Mistry—who has been criticized for his handling of the group’s dispute with DoCoMo, its Japanese joint venture partner in telecom—stopped just short of questioning the legality of the deal by saying “the original structure of the transaction raises several questions about its appropriateness from a commercial or prudential perspective within the then prevailing Indian legal framework”.
He raked up the acquisition of the Searock property in Mumbai “at a highly inflated price and housed in an off-balance sheet structure”; later, almost its entire net worth to be written down.

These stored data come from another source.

(** What is known of the positions of a walk. *)
Context (D : list bool → Prop).

Definition run_op (ps : PageSet) (op : walk_op) (w : PageWalker) : option PageWalker :=
  match op with
  | OpReplace pos ops => advance_and_replace ps pos ops w
  | OpPlace pos node => advance_and_place_node ps pos node w
  | OpAdvance pos => advance pos w
  end.

Fixpoint run_ops (ps : PageSet) (ops : list walk_op) (w : PageWalker) : option PageWalker :=
  match ops with
  | [] => Some w
  | op :: ops' => let? w := run_op ps op w in run_ops ps ops' w
  end.

(** What an operation does to the set of pairs, and what it needs of the original
    set [kvs0]. *)
Definition op_edit (kvs0 kvs : ops_t) (op : walk_op) (kvs' : ops_t) : Prop :=
  match op with
  | OpReplace pos ops =>
      length (under (path pos) kvs0) ≤ 1 ∧ edited (path pos) kvs kvs' ∧ ops = under (path pos) kvs'
  | OpPlace pos node =>
      path pos ≠ [] ∧ length (path pos) mod 6 = 0 ∧ edited (path pos) kvs kvs' ∧
      node = nd kvs' (path pos)
  | OpAdvance pos => kvs' = kvs
  end.

(** ** The invariant of a walk *)

Definition out_inv (kvs : ops_t) (fl : nat) (X : list bool) (o : PageWalkerPageOutput) : Prop :=
  page_holds kvs (out_id o) (out_page o) ∧
  ∃ r, length r mod 6 = 0 ∧ past X r ∧ out_id o = page_lvl r (length r / 6) ∧
    ∃ T, D T ∧ take (6 * fl) T `prefix_of` r.

Definition root_inv (kvs : ops_t) (fl : nat) (X : list bool) (r : TriePosition * Node) : Prop :=
  pos_ok r.1 ∧ length (path r.1) = 6 * fl ∧ r.2 = nd kvs (path r.1) ∧ past X (path r.1).

Definition root_paths (w : PageWalker) : list (list bool) := (λ r, path r.1) <$> pw_child_page_roots w.

(** A path at the floor is handed over, is on the way to the position, or is as it
    was. *)
Definition accounted (kvs0 kvs : ops_t) (fl : nat) (X : list bool) (w : PageWalker) : Prop :=
  ∀ q, length q = 6 * fl →
    q ∈ root_paths w ∨ (pw_stack w ≠ [] ∧ q `prefix_of` X) ∨ under q kvs = under q kvs0.

(** Nothing was edited yet. *)
Definition idle (kvs0 kvs : ops_t) (w : PageWalker) : Prop :=
  kvs = kvs0 ∧ pw_stack w = [] ∧ pw_output_pages w = [] ∧ pw_child_page_roots w = [] ∧
  pw_root w = nd kvs0 [].

Record active (kvs0 kvs : ops_t) (fl : nat) (X : list bool) (w : PageWalker) : Prop := {
  act_pos : pos_ok (pw_position w) ∧ path (pw_position w) = X;
  act_rest : ∀ q, later X q → under q kvs = under q kvs0;
  act_outs : Forall (out_inv kvs fl X) (pw_output_pages w);
  act_roots : Forall (root_inv kvs fl X) (pw_child_page_roots w);
  act_sorted : StronglySorted later (root_paths w);
  act_from : ∃ T, D T ∧ X `prefix_of` T;
  act_roots_from : Forall (λ r, ∃ T, D T ∧ path r.1 `prefix_of` T ∧ length (path r.1) < length T)
    (pw_child_page_roots w);
  act_accounted : pw_parent_page w ≠ None → accounted kvs0 kvs fl X w;
  act_stack :
    at_inv kvs fl X w ∧ 6 * fl < length X ≤ 256 ∨
    pw_stack w = [] ∧ length X = 6 * fl ∧ (pw_parent_page w = None → pw_root w = nd kvs []);
}.

Definition walk_inv (kvs0 kvs : ops_t) (fl : nat) (w : PageWalker) : Prop :=
  block [] kvs ∧ pw_reconstruction w = false ∧ (pw_parent_page w = None → fl = 0) ∧
  (idle kvs0 kvs w ∨
   ∃ X p, active kvs0 kvs fl X w ∧ pw_last_position w = Some p ∧ (path p = X ∨ later X (path p))).

(** ** Compacting *)

Lemma out_inv_take kvs fl X n o : out_inv kvs fl X o → out_inv kvs fl (take n X) o.
Proof.
  intros (Hh & r & Hm & Hp & Hid & HT). split; [done|]. exists r. split_and!; [done|by apply past_take|done..].
Qed.

Lemma built_out_inv kvs fl Y T o :
  D T → take (6 * fl) T `prefix_of` Y → built kvs Y o → out_inv kvs fl Y o.
Proof.
  intros HT HY (Hh & r & Hm & Hp & Hid). split; [done|]. exists r. split_and!; [done|by left|done|].
  exists T. split; [done|]. by etrans.
Qed.

Lemma root_before kvs fl X r : root_inv kvs fl X r → 6 * fl < length X → later (path r.1) (take (6 * fl) X).
Proof.
  intros (_ & Hl & _ & [Hp%prefix_length|(c & Hc & HX)]) HX'; [lia|]. exists c. split; [done|].
  apply prefix_length in Hc. rewrite length_snoc in Hc.
  destruct HX as [s ->]. rewrite take_app_ge by (rewrite length_snoc; lia). by apply prefix_app_r.
Qed.

(** Compacting up to [Y], the position or a prefix of it, keeps the invariant. *)
Lemma climbed_active kvs0 kvs fl X w w' n :
  active kvs0 kvs fl X w → 6 * fl < length X → 6 * fl ≤ n ≤ length X → (pw_parent_page w = None → fl = 0) →
  climbed kvs fl (take n X) w w' → active kvs0 kvs fl (take n X) w'.
Proof.
  intros [Hpos Hrest Houts Hroots Hsort Hfrom Hrfrom Hacc Hstk] HX Hn Hfl ((new & Ho & Hb) & L & P & R & Hcase).
  assert (Hl : length (take n X) = n) by (rewrite length_take; lia).
  assert (HYX : take n X `prefix_of` X) by (eexists; symmetry; apply take_drop).
  assert (Hroots' : Forall (root_inv kvs fl (take n X)) (pw_child_page_roots w)).
  { eapply Forall_impl; [exact Hroots|]. intros r (? & ? & ? & ?). split_and!; try done. by apply past_take. }
  assert (Houts' : Forall (out_inv kvs fl (take n X)) (pw_output_pages w')).
  { rewrite Ho. apply Forall_app. split.
    - eapply Forall_impl; [exact Houts|]. intros o. apply out_inv_take.
    - eapply Forall_impl; [exact Hb|]. intros o. destruct Hfrom as (T & HT & s & ->). apply (built_out_inv _ _ _ _ _ HT).
      rewrite take_app_le by lia. exists (take (n - 6 * fl) (drop (6 * fl) X)). by rewrite take_take_drop, Nat.add_sub_assoc, Nat.add_comm, Nat.add_sub by lia. }
  assert (Hrest' : ∀ q, later (take n X) q → under q kvs = under q kvs0).
  { intros q Hq. apply Hrest. by eapply later_extend. }
  assert (Hfrom' : ∃ T, D T ∧ take n X `prefix_of` T).
  { destruct Hfrom as (T & HT & HXT). exists T. split; [done|]. by etrans. }
  rewrite Hl in Hcase. destruct (decide (n = 6 * fl)) as [->|Hne].
  - destruct Hcase as (Hp & HpY & Hst & Hrt). destruct (pw_parent_page w) as [pp|] eqn:Epp.
    + destruct Hrt as [Hr1 Hr2].
      assert (Hrp : root_paths w' = root_paths w ++ [take (6 * fl) X]).
      { unfold root_paths. rewrite Hr2, fmap_app. cbn. by rewrite HpY. }
      constructor; try done.
      * rewrite Hr2. apply Forall_app. split; [done|]. constructor; [|constructor].
        split_and!; cbn; rewrite ?HpY; try done. by left.
      * rewrite Hrp. apply StronglySorted_snoc; [done|]. unfold root_paths. apply Forall_fmap.
        eapply Forall_impl; [exact Hroots|]. intros r Hr. by eapply root_before.
      * rewrite Hr2. apply Forall_app. split; [done|]. constructor; [|constructor]. cbn [fst].
        destruct Hfrom as (T & HT & HXT). exists T. rewrite HpY. split_and!; [done|by etrans|].
        apply prefix_length in HXT. lia.
      * intros _ q Hq. rewrite Hrp. destruct (Hacc ltac:(done) q Hq) as [?|[[_ Hp2]|?]].
        -- left. apply elem_of_app. by left.
        -- left. apply elem_of_app. right. apply list_elem_of_singleton.
           destruct Hp2 as [s ->]. by rewrite <-Hq, take_app_length.
        -- by right; right.
      * right. split_and!; [done..|]. by rewrite P.
    + destruct Hrt as [Hr1 Hr2]. rewrite Hfl in * by done.
      constructor; try done; rewrite ?Hr2; try done.
      * unfold root_paths. by rewrite Hr2.
      * right. split_and!; try done.
  - destruct Hcase as (Hinv & Hr1 & Hr2). constructor; try done; rewrite ?Hr2; try done.
    + destruct Hinv as ((? & ? & _) & _). done.
    + unfold root_paths. by rewrite Hr2.
    + rewrite P. intros Hpp q Hq. unfold root_paths. rewrite Hr2. destruct (Hacc Hpp q Hq) as [?|[[_ Hp2]|?]]; auto.
      right; left. destruct Hinv as (Hat & _). destruct (at_path_top fl _ w' Hat) as (top & rest & -> & _); [lia|].
      split; [done|]. destruct Hp2 as [s ->]. rewrite take_app_ge by lia. by apply prefix_app_r.
    + left. split; [done|]. destruct Hstk as [[_ ?]|(_ & ? & _)]; lia.
Qed.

Mistry even suggested that Tata Sons had exposed itself to the risk of violating insider trading regulations when at a board meeting, Tata Trusts representatives Nitin Nohria and Vijay Singh stepped out for almost an hour—while the other members waited—to “obtain instructions from Mr Tata”.
Above and beyond his various charges, Mistry appeared to question the very cornerstone of Ratan Tata’s years-long strategy to drive the group’s global presence through acquisitions such as Corus and JLR. “As is public knowledge, the foreign acquisition strategy, with the exceptions of JLF and Tetley, had left a large debt overhang,” he said, referring in particular to the group’s European steel business and overseas hotels, which had to be sold at a loss.
Clearly, the trigger for Mistry’s stinging attack on Tata and Tata Sons directors is his dismissal as chairman. And his letter starts by acknowledging as much: “I was shocked beyond words at the happenings at the board meeting of October 24, 2016. Apart from the invalidity and illegality of the business that was conducted, I have to say that the board of directors has not covered itself with glory. To ‘replace’ your chairman without so much as a word of explanation and without affording him an opportunity of defending himself in a summary manner must be unique in the annals of corporate history.” (Our sister publication, The Economic Times, was the first to report this.)
He goes on to detail how after being promised a “free hand”, the articles of association of the holding company were changed, “alternative power centres without any formal responsibility” were created, and his freedom to turn around the group was “severely constrained”—all of which resulted in “dysfunctional governance” and reduced him to the position of “lame-duck chairman”.
Rejecting the charge of non-performance, he pointed out that the nomination and remuneration committee had “only recently lauded and commended my performance”.
A Tata Sons spokesman declined to respond on the contents of Mistry’s mail.